:: Provided records ::

(** * The sample runner of the XLS fuzzer: pipeline orchestration and
      result comparison

    A shallow embedding of [xls/fuzzer/sample_runner.py].  The two result
    comparators ([_compare_results_function], [_compare_results_proc]) are
    embedded as computations that either return or raise a Python
    exception, and that record every call of [values_equal] they make.
    The orchestrator ([run_from_files], [_run_function], [_run_proc] and
    the helper methods) is embedded in a state-and-exception monad over the
    run directory and a log of the stages that were entered. *)

From Stdlib Require Import String Ascii DecimalString HexadecimalString List
  OrdersEx.
From stdpp Require Import base list strings sorting gmap.

#[local] Open Scope string_scope.
#[local] Open Scope list_scope.

(** ** Python values shared by both parts *)

(** Exceptions.  Every constructor is a subclass of Python's [Exception];
    the string carried is what [str(e)] returns. *)
Inductive exn : Type :=
  | SampleError (msg : string) (is_timeout : bool)
  | AssertionError                        (* a bare [assert]: str(e) = '' *)
  | IndexError (txt : string)
  | KeyError (txt : string)
  | TypeError (txt : string)
  | TimeoutExpired (txt : string)          (* subprocess.TimeoutExpired *)
  | CalledProcessError (txt : string)      (* subprocess.CalledProcessError *)
  | ForeignError (txt : string) (message : option string).
      (* any other exception, e.g. a pybind11-bound C++ error, which
         may carry a [message] attribute *)

(** [str(e)] *)
Definition exn_str (e : exn) : string :=
  match e with
  | SampleError msg _ => msg
  | AssertionError => EmptyString
  | IndexError txt | KeyError txt | TypeError txt
  | TimeoutExpired txt | CalledProcessError txt | ForeignError txt _ => txt
  end.

(** [e.message if hasattr(e, 'message') else str(e)] *)
Definition exn_message (e : exn) : string :=
  match e with
  | ForeignError txt (Some m) => m
  | _ => exn_str e
  end.

(** [isinstance(e, subprocess.TimeoutExpired)] *)
Definition is_TimeoutExpired (e : exn) : bool :=
  match e with TimeoutExpired _ => true | _ => false end.

(** [str(n)] for a non-negative integer. *)
Definition str_nat (n : nat) : string :=
  DecimalString.NilZero.string_of_uint (Nat.to_uint n).

(** The newline character of the f-strings. *)
Definition nl : string := String "010"%char EmptyString.

(** [sep.join(l)] *)
Definition join (sep : string) (l : list string) : string := String.concat sep l.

:::

__Instructions for the task__
Would you copy each line of the data exactly as it appears above?

__Solution below__
(** * The sample runner of the XLS fuzzer: pipeline orchestration and
      result comparison

    A shallow embedding of [xls/fuzzer/sample_runner.py].  The two result
    comparators ([_compare_results_function], [_compare_results_proc]) are
    embedded as computations that either return or raise a Python
    exception, and that record every call of [values_equal] they make.
    The orchestrator ([run_from_files], [_run_function], [_run_proc] and
    the helper methods) is embedded in a state-and-exception monad over the
    run directory and a log of the stages that were entered. *)

From Stdlib Require Import String Ascii DecimalString HexadecimalString List
  OrdersEx.
From stdpp Require Import base list strings sorting gmap.

#[local] Open Scope string_scope.
#[local] Open Scope list_scope.

(** ** Python values shared by both parts *)

(** Exceptions.  Every constructor is a subclass of Python's [Exception];
    the string carried is what [str(e)] returns. *)
Inductive exn : Type :=
  | SampleError (msg : string) (is_timeout : bool)
  | AssertionError                        (* a bare [assert]: str(e) = '' *)
  | IndexError (txt : string)
  | KeyError (txt : string)
  | TypeError (txt : string)
  | TimeoutExpired (txt : string)          (* subprocess.TimeoutExpired *)
  | CalledProcessError (txt : string)      (* subprocess.CalledProcessError *)
  | ForeignError (txt : string) (message : option string).
      (* any other exception, e.g. a pybind11-bound C++ error, which
         may carry a [message] attribute *)

(** [str(e)] *)
Definition exn_str (e : exn) : string :=
  match e with
  | SampleError msg _ => msg
  | AssertionError => EmptyString
  | IndexError txt | KeyError txt | TypeError txt
  | TimeoutExpired txt | CalledProcessError txt | ForeignError txt _ => txt
  end.

(** [e.message if hasattr(e, 'message') else str(e)] *)
Definition exn_message (e : exn) : string :=
  match e with
  | ForeignError txt (Some m) => m
  | _ => exn_str e
  end.

(** [isinstance(e, subprocess.TimeoutExpired)] *)
Definition is_TimeoutExpired (e : exn) : bool :=
  match e with TimeoutExpired _ => true | _ => false end.

(** [str(n)] for a non-negative integer. *)
Definition str_nat (n : nat) : string :=
  DecimalString.NilZero.string_of_uint (Nat.to_uint n).

(** The newline character of the f-strings. *)
Definition nl : string := String "010"%char EmptyString.

(** [sep.join(l)] *)
Definition join (sep : string) (l : list string) : string := String.concat sep l.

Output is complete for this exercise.